The beginning of modern chemical warfare unequivocally begins in the German search for new Pesticides in the 1920s and 1930s. With the loss of territory after World War I and Germany's desire to lessen its reliance on food importation, the German leadership emphasized the need for new Insecticides to increase production. Chemist Gerhard Schrader was tasked with finding new non-flammable, non-harmful Insecticides to elimante the treat from the bool weavil (Tucker, 2006). Schrader synthesized a series of "organophosphates" - organic molecules with a central Phosphorous atom and four atoms extending off of it. Schrader made the [organophosphates more potent by adding cyanide. These molecules had undesirable side effects on the chemist including blurred vision, dilated pupils, and eventually became sever enough to warrant hospitalization (Tucker, 2006).
As Schrader continued work on this cyanide-containing compound, the unpleasant side effects continued to manifest themselves at the slightest whiff of the vapor. Further toxicological testing on mice, guinea pigs, rabbits, apes, and others reveled a frighteningly high level of toxicity to this new [insecticide] tentatively named Le-100 (Le as an abbreviation for Leverkusen, the German city where it was synthesized). Very small amounts led to vomiting, bronchial tube constriction, diarrhea, paralysis of breathing muscles, and eventual death. This made Le-100 far too toxic to use as a commercial insecticide, but the findings were passed on to the German government's War Office.
A good number of people in the War Department felt that chemical weapons were a viable military weapon. Gas had recently been used with good results by the Italians in their march on Ethiopia and its Emperor Haile Selassie (Tucker, 2006). The German government took over production of Le-100, renaming it Tabun, an invented word with no particular meaning. The field testing of Tabun were successful and it was shortly declared the German chemical weapon of choice. The German authorities designated the somewhat reluctant [IG Faber] to build a plant capable of producing 1,000-2,000 metric tons of Tabun per month (Tucker, 2006).
As Tabun was entering widescale production, Schrader had returned to his laboratory at the German Army's Gas Protection Lab (he had been moved from Leverkusen here after he synthesized Tabun) and was working on a new set of Insecticides using [flourine] rather than cyanide. During the latter part of 1938, Schrader synthesized a compound that proved to be 5-10 times more lethal than Tabun and would name it Sarin, which was an acronym for the four scientists most closely associated with the compound - S chrader, A mbrose, R udiger, and L IN de (Tucker, 2006).
World War II
Hitler's aversion to chemical weapons continued throughout the second World War. Against the wishes of many of his high commanders, Hitler wanted to use chemical weapons only in retaliation against a similar attack. However, he continued to push the German military to produce and stockpile weapons to ensure German superiority should the Allies commence chemical warfare (Tucker, 2006).

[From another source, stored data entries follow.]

(** The sets [ids] and [credentials] while the devices are gone through; [None] once
    a check failed. *)
Abbreviation Seen := (gset string * gset (string * string))%type.
Definition text_of (k : string) (v : Value) : string := default EmptyString (as_str (value_index k v)).
Fixpoint credentials_from (seen : gset (string * string)) (l : list Value) : option (gset (string * string)) :=
  match l with
  | [] => Some seen
  | c :: l =>
      let key := (text_of "rpId" c, text_of "id" c) in
      if valid_credential c && negb (bool_decide (key ∈ seen)) then credentials_from ({[key]} ∪ seen) l else None
  end.
Definition device_from (seen : Seen) (device : Value) : option Seen :=
  let '(ids, credentials) := seen in
  if negb (match as_object device with Some d => closed FIELDS d | None => false end) then None
  else
    id ← as_str (value_index "deviceId" device);
    if negb ((len id =? 22)
             && match b64url_decode id with Some bytes => len bytes =? 16 | None => false end
             && negb (bool_decide (id ∈ ids))) then None
    else if negb (match as_str (value_index "label" device) with Some label => valid_label label | None => false end
                  && valid_grants (value_index "grants" device)
                  && bool_decide (is_Some (as_bool (value_index "locked" device)))
                  && match timestamp (value_index "createdAt" device), timestamp (value_index "lastSeen" device) with
                     | Some created, Some seen => created <=? seen
                     | _, _ => false
                     end) then None
    else
      list ← as_array (value_index "credentials" device);
      if bool_decide (1 ≤ length list ≤ 8)%nat then
        credentials ← credentials_from credentials list;
        Some ({[id]} ∪ ids, credentials)
      else None.
Fixpoint devices_from (seen : Seen) (l : list Value) : option Seen :=
  match l with
  | [] => Some seen
  | device :: l => seen ← device_from seen device; devices_from seen l
  end.
Definition valid_devices (devices : list Value) : bool :=
  bool_decide (length devices ≤ 64)%nat && bool_decide (is_Some (devices_from (∅, ∅) devices)).
End Rules.
End Rules.

(** ** [device_id] *)
Definition device_id (device : Value) : option string :=
  id ← value_get "deviceId" device;
  id ← as_str id;
  if bool_decide (id = EmptyString) then None else Some id.
(* ===== verification/Admin.v ===== *)
(** * [admin.rs], the data: policy, commands, events

    What the desktop sends over the gateway's stdin and what the gateway sends
    back over stdout.  Serde's field-by-field parsing is a parameter; the order
    of the checks around it is the source's. *)

From stdpp Require Import base gmap strings list.
From Stdlib Require Import ZArith Lia.
From S2P Require Import Prelude Rust Externals Clock Devices.

Local Open Scope Z_scope.

(** HTTP status codes and the pair every fallible handler returns. *)
Definition OK_STATUS : Z := 200.
Definition BAD_REQUEST : Z := 400.
Definition UNAUTHORIZED : Z := 401.
Definition FORBIDDEN : Z := 403.
Definition REQUEST_TIMEOUT_STATUS : Z := 408.
Definition MISDIRECTED_REQUEST : Z := 421.
Definition TOO_MANY_REQUESTS : Z := 429.
Definition REQUEST_HEADER_FIELDS_TOO_LARGE : Z := 431.
Definition SERVICE_UNAVAILABLE : Z := 503.
Definition Failure : Type := Z * string.

Definition MAX_FRAME_BYTES : Z := 16 * 1024 * 1024.

(** ** Policy *)

Inductive PasskeyBinding := O1 | O2 | O3.
Inductive Scope := View | Control | Full.
#[export] Instance scope_eq_dec : EqDecision Scope.
Proof. solve_decision. Defined.
#[export] Instance passkey_binding_eq_dec : EqDecision PasskeyBinding.
Proof. solve_decision. Defined.

Record Policy := mkPolicy {
  enable_until : Timestamp;
  view_idle_min : Z;
  view_absolute_hours : Z;
  elevation_max_min : Z;
  full_session_enabled : bool;
  max_devices : Z;
  passkey_binding : PasskeyBinding;
}.
(** [Policy::valid] *)
Definition policy_valid (p : Policy) : bool :=
  in_range 1 p.(view_idle_min) 30
  && in_range 1 p.(view_absolute_hours) 12
  && in_range 1 p.(elevation_max_min) 15
  && in_range 1 p.(max_devices) 64.

(** ** The init frame *)

(** [ProxySecret::valid] *)
Definition proxy_secret_valid `{Base64} (s : string) : bool :=
  (len s =? 43)
  && match b64url_decode s with Some b => len b =? 32 | None => false end.

Definition default_port : Z := 47110.
Record Loopback := mkLoopback {
  lb_port : Z;
  public_host : string;
  required_tailscale_login : string;
  proxy_secret : string;
}.
Record Lan := mkLan {
  lan_binds : list string;
  lan_port : Z;
  lan_public_host : string;
  cert_pem : string;
  key_pem : string;
}.
Record Listeners := mkListeners { loopback : Loopback; lan : option Lan }.
Record PushDevice := mkPushDevice { pd_device_id : string; pd_endpoints : list string }.
Record PushInit := mkPushInit { vapid_public_key : string; pi_devices : list PushDevice }.
Record SpaceRoot := mkSpaceRoot {
  sr_session : string; sr_workspace_id : string; sr_root : string }.
Record Init := mkInit {
  herdr_binary : string;
  session_allowlist : list string;
  web_root : string;
  listeners : Listeners;
  init_devices : list Device;
  init_policy : Policy;
  trust_store : string;
  space_roots : list SpaceRoot;
  init_push : option PushInit;
}.

(** ** Commands *)

Inductive PairingCommand :=
| PairingCreate (v : Z) (path : string) (add_to_device : option string)
| PairingApprove (v : Z) (pairing_id : string)
| PairingReject (v : Z) (pairing_id : string)
| PairingCancel (v : Z) (pairing_id : string).
Inductive DeviceCommand :=
| DeviceUpdate (v : Z) (device_id : string) (label : option string) (grants : option Grants)
| DeviceRevoke (v : Z) (device_id : string)
| DeviceUnlock (v : Z) (device_id : string).
Record PushDevices := mkPushDevices { psh_devices : list PushDevice }.
Record PushAck := mkPushAck { pa_request_id : Z; pa_stored : bool }.
Record PeersList := mkPeersList { pl_request_id : Z }.
Record SpacesRoots := mkSpacesRoots { sp_roots : list SpaceRoot }.

Inductive CommandBody :=
| CmdInit (i : Init)
| CmdShutdown
| CmdPairing (c : PairingCommand)
| CmdDevice (c : DeviceCommand)
| CmdSpaces (c : SpacesRoots)
| CmdPush (c : PushDevices)
| CmdPushAck (c : PushAck)
| CmdPeers (c : PeersList)
| CmdUnknown.
Record Command := mkCommand { cmd_v : Z; cmd_body : CommandBody }.

(** ** Results and events *)

Record PeerInfo := mkPeerInfo { pi_peer_id : Z; pi_device_id : string }.
Record StreamInfo := mkStreamInfo {
  si_stream : string;
  si_device_id : string;
  si_peer_id : Z;
  si_session : string;
  si_scope : Scope;
  si_target : option string;
}.
Inductive AdminResult :=
| Applied
| PeersResult (request_id : Z) (peers : list PeerInfo) (streams : list StreamInfo)
| NotificationDeferred (command : string) (target : string).

Record Subscription := mkSubscription {
  sub_endpoint : string; sub_p256dh : string; sub_auth : string }.
Record PushPayload := mkPushPayload {
  pp_kind : string;
  pp_session : string;
  pp_pane_id : string;
  pp_workspace_id : option string;
  pp_title : string;
  pp_space : option string;
}.

Inductive EventBody :=
| EvAudit (device_id : string) (peer_id : Z) (reason outcome : option string) (scope : Scope)
    (action session : string) (target : option string) (summary : Value) (at_ : Timestamp)
| EvAuditDropped (lost lost_tightening rejected_omitted : Z) (since : Timestamp)
| EvControlState (device_id : string) (peer_id : Z) (stream : string) (seq : Z)
    (session target : string) (takeover open : bool)
| EvFullState (device_id : string) (peer_id : Z) (stream : string) (seq : Z)
    (session : string) (open : bool)
| EvCommandDeferred (command target : string) (committed : bool)
| EvSessionOpened (peer_id : Z) (device_id : string)
| EvSessionClosed (peer_id : Z) (device_id reason : string)
| EvPeersSnapshot (request_id : Z) (peers : list PeerInfo) (streams : list StreamInfo)
| EvReady (loopback_port : Z) (lan_port : option Z)
| EvPairingCreated (pairing_id url : string) (expires_at : Timestamp)
| EvPairingClaimed (pairing_id device_label sas via tailscale_login user_agent : string)
| EvPairingState (pairing_id state reason : string)
| EvDeviceRegistered (device : Device)
| EvAuthOutcome (ceremony outcome : string) (device_id : option string)
| EvDeviceUpdated (device : Device)
| EvDeviceRevoked (device_id : string)
| EvPushSubscription (device_id : string) (subscription : option Subscription)
    (endpoint_id : option string) (request_id : option Z)
| EvPushRequest (device_ids : list string) (payload : PushPayload)
| EvError (code message : string).
Record Event := mkEvent { ev_v : Z; ev_body : EventBody }.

The Germans had a large head start on production, though they were not entirely convinced of this. Otto Ambros, a leading German chemist who had been instrumental in synthesizing Sarin, believed that the Allies had independently discovered some sort of nerve agent because of similar insecticidal research they were conducting prior to the war. Even if the Allies did not have it, Ambros felt that "in the event that Germany were to use this special gas, other countries would not only be able to imitate it quickly but could produce it in considerably larger quantities" (Tucker, 2006). The immense production capabilities of the Allies and the fact that they had immense stockpiles of artillery and bombs with mustard and Phosgene in which to retaliate with provided a sufficient deterrent to the German use of chemical weapons.
The Allies did not in fact have anything near the lethality of Tabun or Sarin. The closest compound the Allies could produce was DFP which could, at high doses, produce unconsciousness. The US Office of Scientific Research and Development and universities throughout the States synthesized over 200 Organophosphates including many with [flourine] yet none approached the toxicity of Tabun or Sarin (Tucker, 2006). The British scientists at Porton Down discovered Tabun in 1944 after the army raided a building holding German munitions. They extracted the liquid, analyzed it, and tested it on laboratory rabbits amazed at its lethality.
The only deliberate use of gas in World War II was extensive Mustard Gas use by the Japanese during their 1937 invasion of Manchuria. Some studies have claimed that more than 2,000 separate incidences of poison gas use in that campaign, though that number very well could be inflated (Hutchinson, 2006). Numerous instances are recorded that either side in the European theater, the Allies or the Axis, were on the verge of using gas at some point but retreated."